How to complete this task> Under this line are the records; write out word for word the part that begins at the line containing "s' = add_phase" and ends at the line containing "intros Hv Hp", and no more.

Stored data:
(** C6.  After [processActivity] on an authenticated request, whether the
    promise of the turn is fulfilled or rejected: the chain ran on the
    context built for the turn, that context was invalidated after it, and
    from then on, in every store in which it is still marked invalidated,
    every operation on it (sending, updating, deleting, hook registration,
    property reads) fails with the stale-context error and does nothing
    else. *)
Theorem stale_context_after_turn (req : WebRequest)
    (logic : TurnContext -> Terminal) (s s1 s' : State) (r : Settled unit) :
  verify req (add_phase Received s) = (Normal tt, s1) ->
  processActivity code verify req logic s = (r, s') ->
  let context := List.length (contexts s1) in
  let built :=
    add_phase MiddlewareRunning
      (snd (createContext (req_body req) (add_phase Authenticated s1))) in
  (exists s2,
     run code context (logicTerminal context logic) built = (r, s2) /\
     s' = add_phase Invalidated (add_revoked context s2)) /\
  In context (revoked s') /\
  (forall later op,
     In context (revoked later) ->
     perform hook transport context op later = (Some StaleContextError, later)).
Proof.
  intros Hv Hp context built. subst context built.
  unfold processActivity, invalidate, enter, createContext in Hp.
  cbv beta iota zeta delta [bind ret] in Hp. rewrite Hv in Hp. simpl in *.
  destruct (run code _ _ _) as [r' s2] eqn:Hrun.
  inversion Hp; subst. split.
  - exists s2. split; reflexivity.
  - split; [now left |].
    intros later op Hr. now apply perform_revoked, isLive_revoked.
Qed.

(** C8.  [continueConversation] and [createConversation] are the same
    turn; the activity they synthesize has no type and takes its addressing
    fields from the reference; the context they build holds that activity
    and is the one given to the chain, and it is invalidated afterwards;
    and [processActivity], once the request is authenticated, is that same
    turn on the received activity, from the state authentication left. *)
Theorem proactive_turn_skips_authentication (reference : ConversationReference)
    (logic : TurnContext -> Terminal) (s : State) :
  continueConversation code reference logic s =
    createConversation code reference logic s /\
  (act_type (synthesize reference) = None /\
   addressing (synthesize reference) =
     (ref_conversation reference, ref_channelId reference, ref_serviceUrl reference) /\
   act_from (synthesize reference) = ref_user reference /\
   act_recipient (synthesize reference) = ref_bot reference) /\
  (let context := fst (createContext (synthesize reference) s) in
   let built := add_phase MiddlewareRunning (snd (createContext (synthesize reference) s)) in
   option_map tc_activity (nth_error (contexts built) context) = Some (synthesize reference) /\
   continueConversation code reference logic s =
     (let (r, s2) := run code context (logicTerminal context logic) built in
      (r, add_phase Invalidated (add_revoked context s2)))) /\
  (forall req s0,
     verify req (add_phase Received s0) = (Normal tt, s) ->
     req_body req = synthesize reference ->
     processActivity code verify req logic s0 =
       continueConversation code reference logic (add_phase Authenticated s)).
Proof.
  split; [reflexivity |]. split; [repeat split |]. split.
  - simpl. split.
    + rewrite nth_error_app2, Nat.sub_diag by lia. reflexivity.
    + unfold continueConversation, invalidate, enter, createContext.
      cbv beta iota zeta delta [bind ret]. simpl.
      destruct (run code _ _ _); reflexivity.
  - intros req s0 Hv Hb.
    unfold processActivity, continueConversation, invalidate, enter, createContext.
    cbv beta iota zeta delta [bind ret]. rewrite Hv, Hb. reflexivity.
Qed.

End TurnFacts.
(** * CHERI-MIPS capability coprocessor helpers: a shallow embedding

    The development follows [target/mips/op_helper_cheri.c] (the capability
    instruction helpers) and the MIPS gdb stub, its capability part and
    its integer registers.
    Integers of the C code are [Z] with the wrap-around written out,
    bit masks use [Z.land]/[Z.lor]/[Z.shiftl], the capability register
    file is a list indexed by register number, and a helper that may leave
    through [do_raise_c2_exception] returns an [outcome].

    Left out: the counters compiled under DO_CHERI_STATISTICS (the choice
    of the histogram bucket is modelled), the logging, the asserts that
    exist in debug builds only ([tcg_debug_assert], [cheri_debug_assert]),
    the build with out-of-band "magic" 128-bit capabilities, and the
    helpers that need parts of the CPU state that are not in the two
    files: the hardware-register and coprocessor-0 moves, the linked
    loads, the load of a capability from memory, and the checks of the
    branch target and of the program counter. *)

From Stdlib Require Import ZArith Lia Bool List.
From stdpp Require Import base option list gmap.

Local Open Scope Z_scope.

(** ** Machine integers *)

Definition UINT64_MAX : Z := 2 ^ 64 - 1.

(** Truncation of a mathematical integer to [uint64_t]. *)
Definition wrap64 (x : Z) : Z := x mod 2 ^ 64.

(** A C scalar used as a condition. *)
Definition nonzero (x : Z) : bool := negb (x =? 0).

(** ** The capability register *)

(** Modelled from the spec: [cap_register_t] is declared in cpu.h; the
    helpers only name its fields.  The fields are those of the data model
    (tag, base, 65-bit top, offset = cursor - base, permissions, user
    permissions, object type, cached pesbt word) under the names the
    helpers use. *)
Record cap_register : Type := mkCap {
  cr_tag : bool;
  cr_base : Z;
  _cr_top : Z;
  cr_offset : Z;
  cr_perms : Z;
  cr_uperms : Z;
  cr_otype : Z;
  cr_pesbt_xored_for_mem : Z
}.

Definition set_cr_tag (t : bool) (c : cap_register) : cap_register :=
  mkCap t (cr_base c) (_cr_top c) (cr_offset c) (cr_perms c) (cr_uperms c)
        (cr_otype c) (cr_pesbt_xored_for_mem c).

Definition set_cr_base (b : Z) (c : cap_register) : cap_register :=
  mkCap (cr_tag c) b (_cr_top c) (cr_offset c) (cr_perms c) (cr_uperms c)
        (cr_otype c) (cr_pesbt_xored_for_mem c).

Definition set_cr_top (t : Z) (c : cap_register) : cap_register :=
  mkCap (cr_tag c) (cr_base c) t (cr_offset c) (cr_perms c) (cr_uperms c)
        (cr_otype c) (cr_pesbt_xored_for_mem c).

Definition set_cr_offset (o : Z) (c : cap_register) : cap_register :=
  mkCap (cr_tag c) (cr_base c) (_cr_top c) o (cr_perms c) (cr_uperms c)
        (cr_otype c) (cr_pesbt_xored_for_mem c).

Definition set_cr_perms (p : Z) (c : cap_register) : cap_register :=
  mkCap (cr_tag c) (cr_base c) (_cr_top c) (cr_offset c) p (cr_uperms c)
        (cr_otype c) (cr_pesbt_xored_for_mem c).

Definition set_cr_uperms (p : Z) (c : cap_register) : cap_register :=
  mkCap (cr_tag c) (cr_base c) (_cr_top c) (cr_offset c) (cr_perms c) p
        (cr_otype c) (cr_pesbt_xored_for_mem c).

Definition set_cr_otype (t : Z) (c : cap_register) : cap_register :=
  mkCap (cr_tag c) (cr_base c) (_cr_top c) (cr_offset c) (cr_perms c)
        (cr_uperms c) t (cr_pesbt_xored_for_mem c).

(** Modelled from the spec: [null_capability] (cpu.h) is the capability
    with all fields zero and the tag clear. *)
Definition null_capability : cap_register :=
  mkCap false 0 0 0 0 0 0 0.

(** Modelled from the spec: [cap_get_cursor] (cpu.h); the cursor is
    base + offset modulo 2^64. *)
Definition cap_get_cursor (c : cap_register) : Z := wrap64 (cr_base c + cr_offset c).

(** Modelled from the spec: [cap_get_base] (cpu.h). *)
Definition cap_get_base (c : cap_register) : Z := cr_base c.

(** Modelled from the spec: [cap_get_offset] (cpu.h). *)
Definition cap_get_offset (c : cap_register) : Z := cr_offset c.

(** Modelled from the spec: [cap_get_top65] (cpu.h), the top with all its
    65 bits. *)
Definition cap_get_top65 (c : cap_register) : Z := _cr_top c.

(** Modelled from the spec: [cap_get_length65] (cpu.h), the length with
    all its 65 bits. *)
Definition cap_get_length65 (c : cap_register) : Z := _cr_top c - cr_base c.

(** Modelled from the spec: [cap_get_top] (cpu.h), the 64-bit accessor,
    which gives [UINT64_MAX] for 2^64. *)
Definition cap_get_top (c : cap_register) : Z := Z.min (cap_get_top65 c) UINT64_MAX.

(** Modelled from the spec: [cap_get_length] (cpu.h), the 64-bit accessor,
    which gives [UINT64_MAX] for 2^64. *)
Definition cap_get_length (c : cap_register) : Z := Z.min (cap_get_length65 c) UINT64_MAX.

(** Modelled from the spec: [cap_is_in_bounds] (cpu.h);
    [in_bounds(cap, addr, nbytes)] is [base <= addr /\ addr + nbytes <= top],
    with the 65-bit top. *)
Definition cap_is_in_bounds (c : cap_register) (addr num_bytes : Z) : bool :=
  (cap_get_base c <=? addr) && (addr + num_bytes <=? cap_get_top65 c).

(** ** Constants of cpu.h *)

(** The permission bits, masks, object-type constants and sizes are macros
    of cpu.h; the helpers only name them, so they are parameters here.  The
    three [case] labels of the switch in [check_cap] are distinct, as C
    demands of case labels, a capability occupies at least one byte, and
    the unsealed otype is neither a user type nor the sentry type (the
    sealing taxonomy is a partition). *)
Class Constants : Type := {
  CAP_PERM_GLOBAL : Z;
  CAP_PERM_EXECUTE : Z;
  CAP_PERM_LOAD : Z;
  CAP_PERM_STORE : Z;
  CAP_PERM_LOAD_CAP : Z;
  CAP_PERM_STORE_CAP : Z;
  CAP_PERM_STORE_LOCAL : Z;
  CAP_PERM_SEAL : Z;
  CAP_PERM_CCALL : Z;
  CAP_PERM_UNSEAL : Z;
  CAP_ACCESS_SYS_REGS : Z;
  CAP_PERMS_ALL : Z;
  CAP_UPERMS_ALL : Z;
  CAP_UPERMS_SHFT : Z;
  CAP_MAX_UPERM : Z;
  CAP_OTYPE_UNSEALED : Z;
  CAP_OTYPE_SENTRY : Z;
  CAP_MAX_SEALED_OTYPE : Z;
  CHERI_CAP_SIZE : Z;
  EXCP_INST_NOTAVAIL : Z;
  case_EXECUTE_LOAD : CAP_PERM_EXECUTE <> CAP_PERM_LOAD;
  case_EXECUTE_STORE : CAP_PERM_EXECUTE <> CAP_PERM_STORE;
  case_LOAD_STORE : CAP_PERM_LOAD <> CAP_PERM_STORE;
  CHERI_CAP_SIZE_pos : 0 < CHERI_CAP_SIZE;
  otype_unsealed_above_sealed : CAP_MAX_SEALED_OTYPE < CAP_OTYPE_UNSEALED;
  otype_unsealed_not_sentry : CAP_OTYPE_UNSEALED <> CAP_OTYPE_SENTRY
}.

(** ** Exceptions *)

(** The capability cause codes the helpers raise, those of
    [cp2_fault_causestr] first. *)
Inductive CP2Cause : Type :=
| CP2Ca_NONE
| CP2Ca_LENGTH
| CP2Ca_TAG
| CP2Ca_SEAL
| CP2Ca_TYPE
| CP2Ca_CALL
| CP2Ca_RETURN
| CP2Ca_USRDEFINE
| CP2Ca_INEXACT
| CP2Ca_GLOBAL
| CP2Ca_PERM_EXE
| CP2Ca_PERM_LD
| CP2Ca_PERM_ST
| CP2Ca_PERM_LD_CAP
| CP2Ca_PERM_ST_CAP
| CP2Ca_PERM_ST_LC_CAP
| CP2Ca_PERM_SEAL
| CP2Ca_ACCESS_SYS_REGS
| CP2Ca_PERM_CCALL
| CP2Ca_PERM_UNSEAL.

(** What a helper can leave with: a coprocessor-2 exception naming the
    offending capability register ([do_raise_c2_exception]), one without
    a register ([do_raise_c2_exception_noreg]), an address error of
    coprocessor 0 ([do_raise_c0_exception] with AdEL or AdES and the bad
    address), or the debug exception. *)
Inductive exception : Type :=
| C2E (cause : CP2Cause) (reg : nat)
| C2E_noreg (cause : CP2Cause)
| EXCP_AdEL (badvaddr : Z)
| EXCP_AdES (badvaddr : Z)
| EXCP_DEBUG.

(** ** The architectural state *)

Record CHWR_t : Type := mkCHWR {
  DDC : cap_register;
  UserTlsCap : cap_register;
  PrivTlsCap : cap_register;
  KR1C : cap_register;
  KR2C : cap_register;
  KCC : cap_register;
  KDC : cap_register;
  EPCC : cap_register;
  ErrorEPCC : cap_register
}.

Record TCState : Type := mkTC {
  _CGPR : list cap_register;
  CHWR : CHWR_t;
  PCC : cap_register;
  CapBranchTarget : cap_register
}.

(** Tag memory and data memory are reached through [env] in the C code
    ([cheri_tag_set(env, ...)], [cpu_stq_data_ra(env, ...)]), so they are
    fields of the state here: [tagmem] is the set of tagged
    capability-sized lines, [memory] maps the address of a 64-bit word to
    its value. *)
Record CPUMIPSState : Type := mkEnv {
  active_tc : TCState;
  CP2_CapCause : Z;
  CP0_BadVAddr : Z;
  error_code : Z;
  statcounters_imprecise_setbounds : Z;
  statcounters_unrepresentable_caps : Z;
  statcounters_cap_write : Z;
  statcounters_cap_write_tagged : Z;
  tagmem : gset Z;
  memory : gmap Z Z
}.

Definition set_CGPR (l : list cap_register) (tc : TCState) : TCState :=
  mkTC l (CHWR tc) (PCC tc) (CapBranchTarget tc).

Definition set_active_tc (tc : TCState) (env : CPUMIPSState) : CPUMIPSState :=
  mkEnv tc (CP2_CapCause env) (CP0_BadVAddr env) (error_code env)
        (statcounters_imprecise_setbounds env)
        (statcounters_unrepresentable_caps env)
        (statcounters_cap_write env) (statcounters_cap_write_tagged env)
        (tagmem env) (memory env).

Definition set_BadVAddr (a : Z) (env : CPUMIPSState) : CPUMIPSState :=
  mkEnv (active_tc env) (CP2_CapCause env) a (error_code env)
        (statcounters_imprecise_setbounds env)
        (statcounters_unrepresentable_caps env)
        (statcounters_cap_write env) (statcounters_cap_write_tagged env)
        (tagmem env) (memory env).
Module EtlPipeline.
Section WithSettings.
Variable settings : TariffSettings.t.

(** The nested functions of [_add_tou_features] in
    [data/etl_pipeline.py], on the columns of one row:
    [is_summer] is [month.isin([6, 7, 8, 9]).astype(int)]. *)
Definition is_summer (month : Z) : Z :=
  if existsb (Z.eqb month) [6; 7; 8; 9]%Z then 1%Z else 0%Z.

Definition get_tou_period (hour : Z) : string :=
  if (in_hours 10 12 hour || in_hours 13 17 hour)%bool then "peak"
  else if (in_hours 7 10 hour || in_hours 12 13 hour
           || in_hours 17 23 hour)%bool then "half_peak"
  else "off_peak".

Definition get_tariff (is_summer : Z) (tou : string) : Q :=
  if negb (Z.eqb is_summer 0) then
    if String.eqb tou "peak" then TariffSettings.summer_peak_rate settings
    else if String.eqb tou "half_peak" then
      TariffSettings.summer_half_peak_rate settings
    else TariffSettings.summer_off_peak_rate settings
  else
    if String.eqb tou "peak" then TariffSettings.non_summer_peak_rate settings
    else if String.eqb tou "half_peak" then
      TariffSettings.non_summer_half_peak_rate settings
    else TariffSettings.non_summer_off_peak_rate settings.

End WithSettings.
End EtlPipeline.
Lemma dfsVisit_reported fuel : ∀ node path st r,
  closed g → EmptyString ∉ getNodes g →
  walk g (path ++ [node]) →
  (∀ x, x ∈ path ++ [node] → x ∈ getNodes g) →
  searching path st → node ∉ cs_visited st →
  dfsVisit g fuel node path st = Some r → reported_post path st r.
Proof.
  induction fuel as [|fuel IH]; intros node path st r Hcl Hempty Hw Hnodes Hst Hnode;
    [done|].
  simpl. intros Hrun.
  destruct Hst as (Hc & HR & Hsub & Hv & Hp & Hl).
  apply (dfsVisit_neighbors_reported (dfsVisit g fuel) node path) in Hrun.
  - unfold reported_post. destruct r as [[c|] st']; [done|]. simpl in *.
    destruct Hrun as (Hc' & HR' & Hv' & Hp' & Hl' & HV').
    split; [|set_solver].
    split; [done|]. split; [rewrite HR', HR; set_solver|].
    split; [rewrite HR'; set_solver|]. split; [done|]. split.
    + intros k x Hk. rewrite (Hp' k x).
      * apply lookup_lt_Some in Hk. by rewrite take_app_le by lia.
      * by apply lookup_app_l_Some.
    + rewrite length_app in Hl'. simpl in Hl'. lia.
  - done.
  - intros x Hx ->. apply Hempty. by apply Hnodes.
  - intros nb st1 r1 Hst1 Hnb Hedge Hr1. eapply IH; try done.
    + apply (walk_snoc g _ node); [done|by rewrite last_snoc|done].
    + intros x [Hx|Hx]%elem_of_app; [by apply Hnodes|].
      apply list_elem_of_singleton in Hx as ->. by eapply Hcl.
  - done.
  - split; [done|]. simpl. split; [|split; [|split; [|split]]].
    + rewrite HR, list_to_set_app_L. simpl. set_solver.
    + set_solver.
    + intros n p [Hin|Hin]%elem_of_app.
      * apply elem_of_union_r. by eapply Hv.
      * apply list_elem_of_singleton in Hin. injection Hin as -> _. set_solver.
    + apply path_recorded_snoc; [done|]. intros p' Hp'. apply Hnode. by eapply Hv.
    + rewrite !length_app. simpl. lia.
Qed.

Lemma cycle_roots_reported fuel : ∀ nodes st st',
  closed g → EmptyString ∉ getNodes g →
  (∀ n, n ∈ nodes → n ∈ getNodes g) →
  searching [] st →
  cycle_roots g fuel nodes st = Some st' →
  ∀ c, cycleFound st' = Some c → reported c.
Proof.
  induction nodes as [|node nodes IH]; intros st st' Hcl Hempty Hn Hst; simpl.
  - intros [= <-] c Hc. destruct Hst as (Hnone & _). congruence.
  - destruct (decide (node ∉ cs_visited st)) as [Hv|Hv].
    + assert (∀ x, x ∈ [] ++ [node] → x ∈ getNodes g) as Hroot.
      { intros x Hx. apply list_elem_of_singleton in Hx as ->. apply Hn. by left. }
      destruct (dfsVisit g fuel node [] st) as [[[c|] st1]|] eqn:Hd; [| |done].
      * intros [= <-] c' Hc'.
        apply (dfsVisit_reported fuel node [] st _ Hcl Hempty
                 (walk_singleton_snoc g node) Hroot Hst Hv) in Hd.
        destruct Hd as [Hfound Hrep]. simpl in *. congruence.
      * apply (dfsVisit_reported fuel node [] st _ Hcl Hempty
                 (walk_singleton_snoc g node) Hroot Hst Hv) in Hd.
        destruct Hd as [Hst1 _]. apply IH; try done. intros ??. apply Hn. by right.
    + apply IH; try done. intros ??. apply Hn. by right.
Qed.

End RealCycle.

(** X27.  On a graph whose successors are nodes and that has no node with
    the empty id, the cycle [dfsDetectCycle] reports is real: it has at
    least two entries, each next one a successor of the one before, and it
    ends at the node it starts from; only when the search ran into a
    self-loop is the report the path from the root of the search followed by
    the looping node twice. *)
Theorem dfsDetectCycle_reports_real_cycle {G : Type} `{WFG G} (g : G) :
  closed g → EmptyString ∉ getNodes g →
  ∃ r, dfsDetectCycle g = Some r
    ∧ ∀ c, cycle r = Some c →
        follows_edges g c ∧ (head c = last c ∨ ∃ p a, c = p ++ [a; a]).
Proof.
  intros Hcl Hempty.
  destruct (dfsDetectCycle_correct g Hcl) as (r & Hr & _). exists r. split; [done|].
  unfold dfsDetectCycle in Hr.
  destruct (cycle_roots g _ _ _) as [st'|] eqn:Hrun; [|done].
  simpl in Hr. injection Hr as <-. simpl.
  intros c Hc.
  assert (searching [] (mkCycleState ∅ ∅ [] None)) as Hsearch.
  { split; [done|]. split; [done|]. split; [done|]. split; [|split; [|done]].
    - by intros n p ?%elem_of_nil.
    - by intros k x. }
  by apply (cycle_roots_reported g _ _ _ _ Hcl Hempty (λ n Hn, Hn) Hsearch Hrun c).
Qed.

Lemma dfsDetectCycle_reports_real_cycle_witness :
  let g := graph_of [("T1", "T2"); ("T2", "T3"); ("T3", "T2"); ("T3", "T4")] in
  ∃ r, dfsDetectCycle g = Some r
    ∧ ∀ c, cycle r = Some c →
        follows_edges g c ∧ (head c = last c ∨ ∃ p a, c = p ++ [a; a]).
Proof.
  intros g. apply dfsDetectCycle_reports_real_cycle.
  - apply closed_graph_of.
  - vm_compute. set_solver.
Defined.


(* ===================================================================== *)
(** * Further properties: the components [detectDeadlockTarjan] reports *)
(* ===================================================================== *)


(** The loop of [pop_scc] stops at the first occurrence of [node]. *)
Lemma pop_scc_split node : ∀ stk (on : gset string) acc,
  node ∈ stk →
  ∃ pre post,
    stk = pre ++ node :: post ∧ (node ∉ pre)
    ∧ pop_scc node stk on acc
      = Some (post, on ∖ list_to_set (pre ++ [node]), acc ++ pre ++ [node]).
Proof.
  induction stk as [|w stk IH]; intros on acc Hin; [by apply elem_of_nil in Hin|].
  simpl. destruct (decide (w = node)) as [->|Hne].
  - exists [], stk. split; [done|]. split; [apply not_elem_of_nil|].
    simpl. do 3 f_equal. set_solver.
  - apply elem_of_cons in Hin as [->|Hin]; [done|].
    destruct (IH (on ∖ {[w]}) (acc ++ [w]) Hin) as (pre & post & -> & Hpre & ->).
    exists (w :: pre), post. split; [done|]. split; [set_solver|].
    rewrite <- !app_assoc. simpl. do 3 f_equal. set_solver.
Qed.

Solution for this exercise>
     s' = add_phase Invalidated (add_revoked context s2)) /\
  In context (revoked s') /\
  (forall later op,
     In context (revoked later) ->
     perform hook transport context op later = (Some StaleContextError, later)).
Proof.
  intros Hv Hp context built. subst context built.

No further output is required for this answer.